The sense in which the allocation is used is that it determines, via the tiers, the terms that will be included in the mixed model.

Example 9 of Brien and Bailey (2006) is an experiment that consists of a field phase and a laboratory phase. In the field phase 49 lines of wheat are investigated using a randomized complete-block design with four blocks. Here the laboratory phase is modified by supposing that the procedure described by Brien and Bailey (2006) is repeated on a second occasion. That is, two samples will be obtained from each plot and one of them processed on the first occasion and the other on the second occasion. The figure below gives the factor-allocation diagram for the modified experiment that, because all allocation in the modified experiment was by randomization, is also a randomization diagram. Recall that a 7 x 7 balanced lattice square design with four replicates is used to assign the blocks, plots and lines to four intervals in each occasion. In each interval on one occasion there are seven runs at which samples are processed at seven consecutive times. Pseudofactors are introduced for lines and plots in order to define the design of the second phase.

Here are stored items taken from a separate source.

(* ===== verification/NatResolver.v ===== *)
(** * NatResolver: socket addresses beyond NAT

    Models nfm-controller/src/events/nat_resolver.rs.  The trait is the class [NatResolver] with
    the laws its client relies on ([NatResolverLaws]); both implementations are instances.  The
    mappings live in a ring of [RING_BUF_ENTRIES] hash maps, one per generation.  [None] stands for
    the panic on an entry whose two addresses are of different families. *)

From stdpp Require Import base numbers gmap list strings.
From S2P Require Import Prelude Network SockCache Conntrack.

Definition RING_BUF_ENTRIES : nat := 3.

(** ** The trait *)
Class NatResolver (R : Type) := {
  perform_aggregation_cycle : R → R;
  perform_eviction : R → R;
  get_beyond_nat_entry : R → SockContext.t → option (option SockContext.t);
  (** The last argument is the order in which the cache is visited. *)
  store_beyond_nat_entries :
    R → SockCache.t → list (Z * SockWrapper.t) → option (SockOperationResult.t * SockCache.t);
  num_entries : R → Z;
}.

(** What the event provider relies on: resolving only ever fills in the external context. *)
Definition only_external (w w' : SockWrapper.t) : Prop :=
  ∃ e, w' = w <| SockWrapper.context_external := e |> ∧
    (is_Some (SockWrapper.context_external w) → e = SockWrapper.context_external w).

Class NatResolverLaws (R : Type) `{NatResolver R} := {
  store_only_external (r : R) cache order result cache' :
    order ≡ₚ map_to_list (SockCache.cache cache) →
    store_beyond_nat_entries r cache order = Some (result, cache') →
    SockCache.max_sock_entries cache' = SockCache.max_sock_entries cache ∧
    ∀ k, match SockCache.cache cache !! k, SockCache.cache cache' !! k with
         | Some w, Some w' => only_external w w'
         | None, None => True
         | _, _ => False
         end
}.

(** ** [NatResolverNoOp] *)
Module NatResolverNoOp.

Inductive t := mk.

#[global] Instance resolver : NatResolver t := {
  perform_aggregation_cycle self := self;
  perform_eviction self := self;
  get_beyond_nat_entry _ _ := Some None;
  store_beyond_nat_entries _ sock_cache _ := Some (SockOperationResult.default, sock_cache);
  num_entries _ := 0;
}.

#[global] Instance laws : NatResolverLaws t.
Proof.
  constructor. intros r cache order result cache' _ [= _ <-]. split; [done|]. intros k.
  destruct (SockCache.cache cache !! k) as [w|]; [|done].
  exists (SockWrapper.context_external w). by destruct w.
Qed.

End NatResolverNoOp.

(** ** [NatResolverImpl] *)
Module NatResolverImpl.

Section impl.
Context {S : Type} `{ConntrackProvider S}.

Record t := mk {
  conntrack_listener : S;
  conntrack_ringbuf : list (gmap ConnectionProperties.t ConnectionProperties.t);
  ringbuf_index : nat;
}.

#[global] Instance eta_t : Eta t := λ r,
  mk (conntrack_listener r) (conntrack_ringbuf r) (ringbuf_index r).

Definition initialize (listener : S) : t := {|
  conntrack_listener := listener;
  conntrack_ringbuf := replicate RING_BUF_ENTRIES ∅;
  ringbuf_index := 0
|}.

Definition num_entries (self : t) : Z :=
  foldr Z.add 0 ((λ m, Z.of_nat (size m)) <$> conntrack_ringbuf self).

(** The loop over the new entries: each is keyed by both sides. *)
Definition insert_entries (entry_cache : gmap ConnectionProperties.t ConnectionProperties.t)
    (new_entries : list ConntrackEntry.t) : gmap ConnectionProperties.t ConnectionProperties.t :=
  foldl (λ m new_entry,
    let orig := ConntrackEntry.original new_entry in
    let reply := ConntrackEntry.reply new_entry in
    <[reply := orig]> (<[orig := reply]> m)) entry_cache new_entries.

Definition perform_aggregation_cycle (self : t) : t :=
  let '(res, listener) := get_new_entries (conntrack_listener self) in
  let self := self <| conntrack_listener := listener |> in
  match res with
  | Err _ => self
  | Ok new_entries =>
      self <| conntrack_ringbuf ::=
        alter (λ entry_cache, insert_entries entry_cache new_entries) (ringbuf_index self) |>
  end.

Definition perform_eviction (self : t) : t :=
  (* Advance the head to where the tail currently is, then clear that slot. *)
  let index := ((ringbuf_index self + 1) mod length (conntrack_ringbuf self))%nat in
  self <| ringbuf_index := index |> <| conntrack_ringbuf ::= alter (λ _, ∅) index |>.

(** Strips the prefix of an IPv4 address wrapped as an IPv6 one. *)
Definition ipv6_to_ipaddr (addr : list Z) : IpAddr.t :=
  match addr with
  | [b0; b1; b2; b3; b4; b5; b6; b7; b8; b9; b10; b11; b12; b13; b14; b15] =>
      if bool_decide ([b0; b1; b2; b3; b4; b5; b6; b7; b8; b9] = replicate 10 0) &&
         (b10 =? 0xff) && (b11 =? 0xff)
      then IpAddr.V4 (b12 * 2 ^ 24 + b13 * 2 ^ 16 + b14 * 2 ^ 8 + b15)
      else IpAddr.V6 addr
  | _ => IpAddr.V6 addr
  end.

Definition sock_context_to_egress_cxn_info (sock_context : SockContext.t) :
    Result ConnectionProperties.t unit :=
  let addrs :=
    if SockContext.address_family sock_context =? AF_INET then
      Ok (IpAddr.V4 (SockContext.local_ipv4 sock_context), IpAddr.V4 (SockContext.remote_ipv4 sock_context))
    else if SockContext.address_family sock_context =? AF_INET6 then
      Ok (ipv6_to_ipaddr (SockContext.local_ipv6 sock_context),
          ipv6_to_ipaddr (SockContext.remote_ipv6 sock_context))
    else Err tt in
  match addrs with
  | Err e => Err e
  | Ok (local_addr, remote_addr) =>
      Ok {|
        ConnectionProperties.src_ip := local_addr;
        ConnectionProperties.dst_ip := remote_addr;
        ConnectionProperties.src_port := SockContext.local_port sock_context;
        ConnectionProperties.dst_port := SockContext.remote_port sock_context;
        ConnectionProperties.protocol := IPPROTO_TCP
      |}
  end.

Definition ingress_cxn_info_to_sock_context (cxn_info : ConnectionProperties.t) (is_client : bool) :
    option SockContext.t :=
  match ConnectionProperties.src_ip cxn_info, ConnectionProperties.dst_ip cxn_info with
  | IpAddr.V4 src_addr, IpAddr.V4 dst_addr =>
      Some (SockContext.default
        <| SockContext.local_ipv4 := dst_addr |>
        <| SockContext.remote_ipv4 := src_addr |>
        <| SockContext.local_port := ConnectionProperties.dst_port cxn_info |>
        <| SockContext.remote_port := ConnectionProperties.src_port cxn_info |>
        <| SockContext.address_family := AF_INET |>
        <| SockContext.is_client := is_client |>)
  | IpAddr.V6 src_addr, IpAddr.V6 dst_addr =>
      Some (SockContext.default
        <| SockContext.local_ipv6 := dst_addr |>
        <| SockContext.remote_ipv6 := src_addr |>
        <| SockContext.local_port := ConnectionProperties.dst_port cxn_info |>
        <| SockContext.remote_port := ConnectionProperties.src_port cxn_info |>
        <| SockContext.address_family := AF_INET6 |>
        <| SockContext.is_client := is_client |>)
  | _, _ => None
  end.

(** The first slot of the ring that knows the key. *)
Fixpoint lookup_ring (ring : list (gmap ConnectionProperties.t ConnectionProperties.t))
    (key : ConnectionProperties.t) : option ConnectionProperties.t :=
  match ring with
  | [] => None
  | m :: ring => match m !! key with Some v => Some v | None => lookup_ring ring key end
  end.

Definition get_beyond_nat_entry (self : t) (sock_context : SockContext.t) :
    option (option SockContext.t) :=
  if SockContext.is_valid sock_context then
    match sock_context_to_egress_cxn_info sock_context with
    | Err _ => None
    | Ok internal_info =>
        match lookup_ring (conntrack_ringbuf self) internal_info with
        | Some external_info =>
            c ← ingress_cxn_info_to_sock_context external_info (SockContext.is_client sock_context);
            Some (Some c)
        | None => Some None
        end
    end
  else Some None.

Definition store_one (self : t) (st : SockOperationResult.t * SockCache.t)
    (entry : Z * SockWrapper.t) : option (SockOperationResult.t * SockCache.t) :=
  let '(result, sock_cache) := st in
  let '(key, sock_wrap) := entry in
  match SockWrapper.context_external sock_wrap with
  | Some _ => Some (result, sock_cache)
  | None =>
      found ← get_beyond_nat_entry self (SockWrapper.context sock_wrap);
      match found with
      | Some entry => Some (
          result <| SockOperationResult.completed ::= Z.add 1 |>,
          sock_cache <| SockCache.cache ::=
            <[key := sock_wrap <| SockWrapper.context_external := Some entry |>]> |>)
      | None => Some (result <| SockOperationResult.partial ::= Z.add 1 |>, sock_cache)
      end
  end.

Definition store_beyond_nat_entries (self : t) (sock_cache : SockCache.t)
    (order : list (Z * SockWrapper.t)) : option (SockOperationResult.t * SockCache.t) :=
  foldM (store_one self) (SockOperationResult.default, sock_cache) order.

#[global] Instance resolver : NatResolver t := {
  NatResolver.perform_aggregation_cycle := perform_aggregation_cycle;
  NatResolver.perform_eviction := perform_eviction;
  NatResolver.get_beyond_nat_entry := get_beyond_nat_entry;
  NatResolver.store_beyond_nat_entries := store_beyond_nat_entries;
  NatResolver.num_entries := num_entries;
}.

End impl.
Arguments t : clear implicits.
End NatResolverImpl.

Randomization diagram for wheat experiment

An experimental design can be generated for this example and the decomposition table exhibiting its anatomy computed using the following R script; its output is here.

Formulating the model

The following diagram illustrates the procedure for formulating the allocation-based mixed model. Derivation of the mode for the example follows the diagram or you can go to the derivation for a particular rectangle by clicking on it.

Mixed model derivation
  1. Sets of objects and obervational unit The set of objects for this experiment are the lines, the samples and the analyses. Of these, the observational units are the analyses. It is the entity from which a single value of the response variable is obtained.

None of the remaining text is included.